» Goal of the exercise: Please give back, word for word, each line from the start of the entries through the one in which "intros H V." is found.

» The data:

########

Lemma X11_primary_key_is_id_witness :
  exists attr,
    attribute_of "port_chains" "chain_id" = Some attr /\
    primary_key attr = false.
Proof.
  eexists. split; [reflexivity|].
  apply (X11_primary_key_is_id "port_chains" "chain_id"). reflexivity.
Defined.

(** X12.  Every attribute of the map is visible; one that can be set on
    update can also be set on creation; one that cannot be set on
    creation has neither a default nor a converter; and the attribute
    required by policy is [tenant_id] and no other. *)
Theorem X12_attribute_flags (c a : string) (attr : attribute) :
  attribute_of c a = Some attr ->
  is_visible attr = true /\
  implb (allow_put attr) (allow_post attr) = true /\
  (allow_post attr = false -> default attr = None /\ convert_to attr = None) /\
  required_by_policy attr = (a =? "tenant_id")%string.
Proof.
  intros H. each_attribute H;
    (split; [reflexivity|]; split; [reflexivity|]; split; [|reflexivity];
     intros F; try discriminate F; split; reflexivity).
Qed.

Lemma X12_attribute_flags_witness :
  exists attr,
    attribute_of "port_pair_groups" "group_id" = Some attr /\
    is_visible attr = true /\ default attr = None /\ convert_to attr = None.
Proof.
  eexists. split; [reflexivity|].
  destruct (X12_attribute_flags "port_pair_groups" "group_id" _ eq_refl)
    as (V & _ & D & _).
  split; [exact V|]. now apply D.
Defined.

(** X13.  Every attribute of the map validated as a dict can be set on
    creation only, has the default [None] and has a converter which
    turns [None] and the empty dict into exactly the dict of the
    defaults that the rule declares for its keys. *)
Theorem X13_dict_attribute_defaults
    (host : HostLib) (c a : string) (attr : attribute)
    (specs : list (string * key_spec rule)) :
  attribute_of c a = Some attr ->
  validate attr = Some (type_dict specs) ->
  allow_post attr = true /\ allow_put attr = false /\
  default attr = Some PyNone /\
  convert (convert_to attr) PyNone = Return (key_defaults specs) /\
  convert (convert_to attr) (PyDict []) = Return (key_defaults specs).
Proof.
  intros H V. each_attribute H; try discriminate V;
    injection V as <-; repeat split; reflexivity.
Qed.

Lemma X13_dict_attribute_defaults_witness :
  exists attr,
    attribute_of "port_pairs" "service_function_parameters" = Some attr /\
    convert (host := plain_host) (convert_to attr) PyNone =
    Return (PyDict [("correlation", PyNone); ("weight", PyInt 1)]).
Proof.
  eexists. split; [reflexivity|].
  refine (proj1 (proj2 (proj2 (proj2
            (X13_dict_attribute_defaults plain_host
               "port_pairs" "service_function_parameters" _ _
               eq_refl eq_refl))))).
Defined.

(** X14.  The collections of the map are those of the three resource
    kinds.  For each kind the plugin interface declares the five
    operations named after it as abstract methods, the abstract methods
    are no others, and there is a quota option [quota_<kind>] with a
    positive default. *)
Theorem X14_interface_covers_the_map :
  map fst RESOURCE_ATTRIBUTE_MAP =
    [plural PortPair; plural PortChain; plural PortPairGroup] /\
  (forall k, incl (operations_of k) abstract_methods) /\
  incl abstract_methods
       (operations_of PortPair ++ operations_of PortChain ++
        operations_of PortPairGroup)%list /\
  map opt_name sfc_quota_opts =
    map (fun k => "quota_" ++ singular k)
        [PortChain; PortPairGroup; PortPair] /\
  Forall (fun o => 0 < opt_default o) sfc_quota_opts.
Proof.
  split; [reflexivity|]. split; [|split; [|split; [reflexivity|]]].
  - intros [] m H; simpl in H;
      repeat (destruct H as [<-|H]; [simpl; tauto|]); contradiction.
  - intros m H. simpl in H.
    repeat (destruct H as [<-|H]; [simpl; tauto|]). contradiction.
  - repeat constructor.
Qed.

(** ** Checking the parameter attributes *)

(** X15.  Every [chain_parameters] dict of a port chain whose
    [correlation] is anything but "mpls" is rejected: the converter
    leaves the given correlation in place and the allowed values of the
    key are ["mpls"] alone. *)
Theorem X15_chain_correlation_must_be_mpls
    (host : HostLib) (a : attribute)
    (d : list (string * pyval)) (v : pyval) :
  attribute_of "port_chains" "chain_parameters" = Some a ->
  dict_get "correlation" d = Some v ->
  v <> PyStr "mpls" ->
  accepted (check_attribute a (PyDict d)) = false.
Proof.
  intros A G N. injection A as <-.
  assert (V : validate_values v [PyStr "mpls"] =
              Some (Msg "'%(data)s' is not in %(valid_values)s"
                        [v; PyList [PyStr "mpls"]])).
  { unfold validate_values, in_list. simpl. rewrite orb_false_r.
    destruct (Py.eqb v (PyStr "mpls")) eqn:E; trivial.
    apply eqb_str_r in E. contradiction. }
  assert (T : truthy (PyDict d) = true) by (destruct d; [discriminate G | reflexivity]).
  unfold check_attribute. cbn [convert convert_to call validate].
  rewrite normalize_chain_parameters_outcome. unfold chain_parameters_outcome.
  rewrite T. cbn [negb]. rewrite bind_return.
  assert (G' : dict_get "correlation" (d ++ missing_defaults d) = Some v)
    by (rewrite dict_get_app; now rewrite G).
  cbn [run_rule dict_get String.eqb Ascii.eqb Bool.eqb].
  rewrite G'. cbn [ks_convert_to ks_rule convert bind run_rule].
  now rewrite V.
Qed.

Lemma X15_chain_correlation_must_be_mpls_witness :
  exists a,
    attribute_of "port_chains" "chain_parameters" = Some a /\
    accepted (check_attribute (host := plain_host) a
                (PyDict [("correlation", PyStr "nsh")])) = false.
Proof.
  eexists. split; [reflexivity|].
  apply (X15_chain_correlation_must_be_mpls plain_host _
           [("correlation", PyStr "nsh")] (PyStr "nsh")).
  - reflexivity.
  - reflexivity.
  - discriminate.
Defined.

########

» Reply:
Lemma X11_primary_key_is_id_witness :
  exists attr,
    attribute_of "port_chains" "chain_id" = Some attr /\
    primary_key attr = false.
Proof.
  eexists. split; [reflexivity|].
  apply (X11_primary_key_is_id "port_chains" "chain_id"). reflexivity.
Defined.

(** X12.  Every attribute of the map is visible; one that can be set on
    update can also be set on creation; one that cannot be set on
    creation has neither a default nor a converter; and the attribute
    required by policy is [tenant_id] and no other. *)
Theorem X12_attribute_flags (c a : string) (attr : attribute) :
  attribute_of c a = Some attr ->
  is_visible attr = true /\
  implb (allow_put attr) (allow_post attr) = true /\
  (allow_post attr = false -> default attr = None /\ convert_to attr = None) /\
  required_by_policy attr = (a =? "tenant_id")%string.
Proof.
  intros H. each_attribute H;
    (split; [reflexivity|]; split; [reflexivity|]; split; [|reflexivity];
     intros F; try discriminate F; split; reflexivity).
Qed.

Lemma X12_attribute_flags_witness :
  exists attr,
    attribute_of "port_pair_groups" "group_id" = Some attr /\
    is_visible attr = true /\ default attr = None /\ convert_to attr = None.
Proof.
  eexists. split; [reflexivity|].
  destruct (X12_attribute_flags "port_pair_groups" "group_id" _ eq_refl)
    as (V & _ & D & _).
  split; [exact V|]. now apply D.
Defined.

(** X13.  Every attribute of the map validated as a dict can be set on
    creation only, has the default [None] and has a converter which
    turns [None] and the empty dict into exactly the dict of the
    defaults that the rule declares for its keys. *)
Theorem X13_dict_attribute_defaults
    (host : HostLib) (c a : string) (attr : attribute)
    (specs : list (string * key_spec rule)) :
  attribute_of c a = Some attr ->
  validate attr = Some (type_dict specs) ->
  allow_post attr = true /\ allow_put attr = false /\
  default attr = Some PyNone /\
  convert (convert_to attr) PyNone = Return (key_defaults specs) /\
  convert (convert_to attr) (PyDict []) = Return (key_defaults specs).
Proof.
  intros H V. each_attribute H; try discriminate V;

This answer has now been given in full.